A key assumption regarding datasets is that each point should be Independent Identically Distributed (also noted iid). This is in practice rarely true and in fact, for our dataset, this is clearly not the case because the points within a profile are correlated (i.e. not independent). There are then two possible approaches

Treat each profile as a coherent block of data (the new sample size is then a whole profile rather than one data point)
Shuffle the entire data set

In this tutorial, we will adopt the first strategy to design well balanced training and testing sets. So keep in mind that for this example one sample = one profile. Note that this type of consideration is not specific to this dataset: if you are aware of a pre-existing structure (seasonality, space proximity, etc), you will need to keep it in mind to build your train and test data.

Question

Compute and plot a learning curve. To do so:

Partition your dataset into n_train samples for training and n_test = n_prof - n_train samples for testing.

Define a list of train period of increasing lengths

Loop over these train periods to iteratively:

Select data for this train period

Train the model

Compute the train error from the train data for the train period

Compute the test error from the test data for the test period

Save both errors

Plot both errors curves

Interpret the results.

# your answer here

Estimating the expected prediction error with cross-validation#

Question

Perform a \(k\)-fold cross-validation of your own by repeating the above estimation of the test error on all samples. To do so:

Use the split method of a sklearn.model_selection.KFold object initialized with the n_splits option to get a sequence train and test indices over which to loop.

For each pair of train and test indices:

Select the train and test data from the input and output data;

Fit the model using the train data;

Use the fitted model to predict the target from the test inputs;

Estimate the \(R^2\) from the test output.

Average the \(R^2\) estimates.

# your answer here

Question

Verify your results using the cross_val_score function of sklearn.model_selection with the appropriate value for the cv option.

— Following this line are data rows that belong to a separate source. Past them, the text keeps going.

(** * astro-notion-blog-multi-lang: the content-normalization core

    A shallow embedding of [src/lib/notion/client.ts] (block normalizer,
    tree assembler, per-language post cache and the accessors derived from
    it) and of the list-grouping pass of [src/components/NotionBlocks.astro],
    followed by the properties the specification states about them.

    Conventions.
    - A JavaScript computation that may throw is a value of [Res]: [Ok] for
      a returned value, [Throw] for an exception, [OutOfFuel] when the
      bounded unrolling of a loop or of a recursion was too short.
    - JavaScript integers are [Z]; strings are [string]; arrays are [list].
    - The type declarations of [./responses] and [../interfaces] are not
      part of the sources at hand; the records below are reconstructed from
      the fields the code reads and writes.
    - The packages [async-retry] and [async-lock] are not part of the
      sources at hand either; [retryFrom] and [acquire] follow what the
      packages do with the options the code passes.
    - Whether the lock lets a caller in depends on the other callers and on
      the clock: every call that goes through the lock takes what the lock
      does with it as a parameter, of type [LockOutcome]. *)

From Stdlib Require Import List String ZArith Bool Lia Arith.
From Stdlib Require Import Permutation Sorted OrderedTypeEx.
Import ListNotations.
Open Scope string_scope.
Open Scope list_scope.
Open Scope Z_scope.

Set Implicit Arguments.

(* ------------------------------------------------------------------ *)
(** ** Results of JavaScript computations *)

(** How [asyncLock.acquire] turns a caller away: the queue of the key is
    full, the caller waited too long in the queue, or too long went by
    between its call and the end of its function. *)
Inductive LockRejection : Type :=
| TooManyPending
| TimedOut
| OccupationExceeded.

(** The exceptions the code meets: the [TypeError] of a property read on
    [undefined], the [APIResponseError] of the client of the remote API,
    the [Error] with which the lock rejects, and any other [Error]. *)
Inductive JsError : Type :=
| TypeError
| APIResponseError (status : option Z) (message : string)
| LockError (key : string) (rejection : LockRejection)
| OtherError (msg : string).

Inductive Res (A : Type) : Type :=
| Ok (a : A)
| Throw (e : JsError)
| OutOfFuel.

Arguments Ok {A} a.
Arguments Throw {A} e.
Arguments OutOfFuel {A}.

Definition bind {A B : Type} (m : Res A) (k : A -> Res B) : Res B :=
  match m with
  | Ok a => k a
  | Throw e => Throw e
  | OutOfFuel => OutOfFuel
  end.

Notation "x <- m ;; k" := (bind m (fun x => k))
  (at level 61, m at next level, right associativity).

(** [xs.map(f)] for an [f] that may throw: the first exception wins. *)
Fixpoint mapM {A B : Type} (f : A -> Res B) (xs : list A) : Res (list B) :=
  match xs with
  | [] => Ok []
  | x :: xs' => y <- f x ;; ys <- mapM f xs' ;; Ok (y :: ys)
  end.

(** An [if] whose condition failed falls through to the [else]. *)
Definition orElse {A : Type} (branch : option A) (otherwise : A) : A :=
  match branch with
  | Some a => a
  | None => otherwise
  end.

(** Truthiness of a string: only the empty string is falsy. *)
Definition truthy_string (s : string) : bool := negb (s =? "")%string.

(** [s || ''] *)
Definition or_empty (s : string) : string := if truthy_string s then s else "".

(** [xs.join('')] *)
Definition join (xs : list string) : string := String.concat "" xs.

(* ------------------------------------------------------------------ *)
(** ** Raw records of the remote API ([./responses]) *)

(** Modelled from the spec: the declarations of [./responses] are missing;
    the records below hold the members the code reads, an [option] where
    the code tests for presence. *)
Module responses.

Record Annotations : Type := mkAnnotations {
  bold : bool; italic : bool; strikethrough : bool;
  underline : bool; code : bool; color : string }.

Record Link : Type := mkLink { url : string }.
Record Text : Type := mkText { content : string; link : option Link }.
Record Equation : Type := mkEquation { expression : string }.
Record Reference : Type := mkReference { ref_id : string }.
Record Mention : Type := mkMention {
  mention_type : string; page : option Reference }.

Record RichTextObject : Type := mkRichTextObject {
  rt_type : string;
  plain_text : string;
  href : option string;
  annotations : Annotations;
  text : option Text;
  equation : option Equation;
  mention : option Mention }.

(** An icon object: [type] plus the keys [emoji] / [external] when present. *)
Record Icon : Type := mkIcon {
  icon_type : string;
  emoji : option string;
  external : option string }.

Record FileRef : Type := mkFileRef { file_url : string; expiry_time : string }.

(** The type-specific member of a block object.  The API sends exactly the
    member named by [type]; the code reads no other member, so the object
    is modelled by the one member it carries (or none). *)
Inductive Member : Type :=
| m_paragraph (rich_text : list RichTextObject) (color : string)
| m_heading_1 (rich_text : list RichTextObject) (color : string)
            (is_toggleable : bool)
| m_heading_2 (rich_text : list RichTextObject) (color : string)
            (is_toggleable : bool)
| m_heading_3 (rich_text : list RichTextObject) (color : string)
            (is_toggleable : bool)
| m_bulleted_list_item (rich_text : list RichTextObject) (color : string)
| m_numbered_list_item (rich_text : list RichTextObject) (color : string)
| m_to_do (rich_text : list RichTextObject) (checked : bool) (color : string)
| m_video (caption : option (list RichTextObject)) (type : string)
        (external : option string)
| m_image (caption : option (list RichTextObject)) (type : string)
        (external : option string) (file : option FileRef)
| m_file (caption : option (list RichTextObject)) (type : string)
       (external : option string) (file : option FileRef)
| m_code (caption : option (list RichTextObject))
       (rich_text : list RichTextObject) (language : string)
| m_quote (rich_text : list RichTextObject) (color : string)
| m_equation (expression : string)
| m_callout (icon : option Icon) (rich_text : list RichTextObject)
            (color : string)
| m_synced_block (synced_from : option string)
| m_toggle (rich_text : list RichTextObject) (color : string)
| m_embed (url : string)
| m_bookmark (url : string)
| m_link_preview (url : string)
| m_table (table_width : Z) (has_column_header has_row_header : bool)
| m_column_list
| m_table_of_contents (color : string)
| m_link_to_page (type : string) (page_id : option string)
| m_table_row (cells : list (list RichTextObject)).

Record BlockObject : Type := mkBlockObject {
  id : string;
  type : string;
  has_children : bool;
  member : option Member }.

End responses.

(* ------------------------------------------------------------------ *)
(** ** Normalized content ([../interfaces]) *)

(** Modelled from the spec: the declarations of [../interfaces] are
    missing; the records below hold the members the code writes, after
    the data model of the specification (Block, RichText, Post). *)

Record Annotation : Type := mkAnnotation {
  Bold : bool; Italic : bool; Strikethrough : bool;
  Underline : bool; Code : bool; Color : string }.

Record Text : Type := mkText { Content : string; Link : option string }.
Record Equation : Type := mkEquation { Expression : string }.
Record Reference : Type := mkReference { RefId : string }.
Record Mention : Type := mkMention {
  MentionType : string; Page : option Reference }.

Record RichText : Type := mkRichText {
  RtAnnotation : Annotation;
  PlainText : string;
  Href : option string;
  RtText : option Text;
  RtEquation : option Equation;
  RtMention : option Mention }.

(** [FileOrExternalWithUrl | Emoji] *)
Inductive IconT : Type :=
| IconEmoji (Type_ : string) (Emoji : string)
| IconUrl (Type_ : string) (Url : string).

Record FileT : Type := mkFileT {
  FileType : string; FileUrl : string; ExpiryTime : string }.

Record TableCell : Type := mkTableCell { CellRichTexts : list RichText }.

Record TableRow : Type := mkTableRow {
  RowId : string; RowType : string; RowHasChildren : bool;
  Cells : list TableCell }.

Record Column (B : Type) : Type := mkColumn {
  ColId : string; ColType : string; ColHasChildren : bool;
  ColChildren : list B }.

(** The type-specific member of a normalized block.  A member that is an
    optional slot in the interface ([Children?]) is an [option]. *)
Inductive Payload (B : Type) : Type :=
| PParagraph (RichTexts : list RichText) (Color : string)
             (Children : option (list B))
| PHeading1 (RichTexts : list RichText) (Color : string)
            (IsToggleable : bool) (Children : option (list B))
| PHeading2 (RichTexts : list RichText) (Color : string)
            (IsToggleable : bool) (Children : option (list B))
| PHeading3 (RichTexts : list RichText) (Color : string)
            (IsToggleable : bool) (Children : option (list B))
| PBulletedListItem (RichTexts : list RichText) (Color : string)
                    (Children : option (list B))
| PNumberedListItem (RichTexts : list RichText) (Color : string)
                    (Children : option (list B))
| PToDo (RichTexts : list RichText) (Checked : bool) (Color : string)
        (Children : option (list B))
| PVideo (Caption : list RichText) (Type_ : string) (External : option string)
| PImage (Caption : list RichText) (Type_ : string) (External : option string)
         (File : option FileT)
| PFile (Caption : list RichText) (Type_ : string) (External : option string)
        (File : option FileT)
| PCode (Caption : list RichText) (RichTexts : list RichText)
        (Language : string)
| PQuote (RichTexts : list RichText) (Color : string)
         (Children : option (list B))
| PEquation (Expression : string)
| PCallout (RichTexts : list RichText) (Icon : option IconT) (Color : string)
           (Children : option (list B))
| PSyncedBlock (SyncedFrom : option string) (Children : option (list B))
| PToggle (RichTexts : list RichText) (Color : string) (Children : list B)
| PEmbed (Url : string)
| PBookmark (Url : string)
| PLinkPreview (Url : string)
| PTable (TableWidth : Z) (HasColumnHeader HasRowHeader : bool)
         (Rows : list TableRow)
| PColumnList (Columns : list (Column B))
| PTableOfContents (Color : string)
| PLinkToPage (Type_ : string) (PageId : string)
| PNone.

Arguments PNone {B}.
Arguments PVideo {B}.
Arguments PImage {B}.
Arguments PFile {B}.
Arguments PCode {B}.
Arguments PEquation {B}.
Arguments PEmbed {B}.
Arguments PBookmark {B}.
Arguments PLinkPreview {B}.
Arguments PTable {B}.
Arguments PTableOfContents {B}.
Arguments PLinkToPage {B}.

(** A block: the envelope ([Id], [HasChildren], [Type]) and its member. *)
#[warnings="-register-all"]
Inductive Block : Type :=
| mkBlock (Id : string) (HasChildren : bool) (Type_ : string)
          (payload : Payload Block).

Definition Id (b : Block) : string := let (i, _, _, _) := b in i.
Definition HasChildren (b : Block) : bool := let (_, h, _, _) := b in h.
Definition BlockType (b : Block) : string := let (_, _, t, _) := b in t.
Definition payload (b : Block) : Payload Block := let (_, _, _, p) := b in p.

(* ------------------------------------------------------------------ *)
(** ** Block normalizer *)

(** [_buildRichText] *)
Definition _buildRichText (richTextObject : responses.RichTextObject)
  : RichText :=
  let a := responses.annotations richTextObject in
  let annotation :=
    {| Bold := responses.bold a;
       Italic := responses.italic a;
       Strikethrough := responses.strikethrough a;
       Underline := responses.underline a;
       Code := responses.code a;
       Color := responses.color a |} in
  let richText (t : option Text) (e : option Equation) (m : option Mention) :=
    {| RtAnnotation := annotation;
       PlainText := responses.plain_text richTextObject;
       Href := responses.href richTextObject;
       RtText := t; RtEquation := e; RtMention := m |} in
  let ty := responses.rt_type richTextObject in
  match (ty =? "text")%string, responses.text richTextObject with
  | true, Some t =>
      richText
        (Some {| Content := responses.content t;
                 Link := option_map responses.url (responses.link t) |})
        None None
  | _, _ =>
    match (ty =? "equation")%string, responses.equation richTextObject with
    | true, Some e =>
        richText None (Some {| Expression := responses.expression e |}) None
    | _, _ =>
      match (ty =? "mention")%string, responses.mention richTextObject with
      | true, Some m =>
          let pg :=
            match (responses.mention_type m =? "page")%string,
                  responses.page m with
            | true, Some r => Some {| RefId := responses.ref_id r |}
            | _, _ => None
            end in
          richText None None
            (Some {| MentionType := responses.mention_type m; Page := pg |})
      | _, _ => richText None None None
      end
    end
  end.

(** [caption?.map(_buildRichText) || []] *)
Definition build_caption (caption : option (list responses.RichTextObject))
  : list RichText :=
  match caption with
  | Some c => map _buildRichText c
  | None => []
  end.

(** The [file] branch of the media members. *)
Definition build_file (ty : string) (f : responses.FileRef) : FileT :=
  {| FileType := ty;
     FileUrl := responses.file_url f;
     ExpiryTime := responses.expiry_time f |}.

How does the \(R^2\) estimate from the cross-validation compare to your estimation above?

# answer cell

Answer:

Irreducible error, Bias error#

This data set is special because all measurements are at the same depth. We can use this property to measure specific quantities such as the irreducible error or the bias error.

Question

In one single figure, plot:

All sample points with small dots

The mean temperature at each depth

your best linear regression

Propose a graphical interpretation for the irreducible error and the bias error

Where can you read the irreducible error on the learning curve?

# your answer here

Question

In order to verify that the data is Independent Identically Distributed, plot the variance of the temperature at each depth.

What do you conclude?

Beyond a linear model#

We consider the full depth of the ocean and so do no restrict ourselves to the first 100 m.

Question

Look at the whole temperature data. Two profiles have a lot of NaNs. Remove them. What would be a good depth to keep as many data points as possible?

Do a linear regression for the full dataset and plot it. Do you observe a bias error?

Add input features in the form of powers of \(z\) and use the linear regression method of scikit-learn to fit a function of the type \(f(z) = a_0 + a_1 z + a_2 z^2 ...\). Do you observe a reduction of the bias?

Do you think that with this dataset, going from a linear fit to a polynomial fit will increase the variance error? why?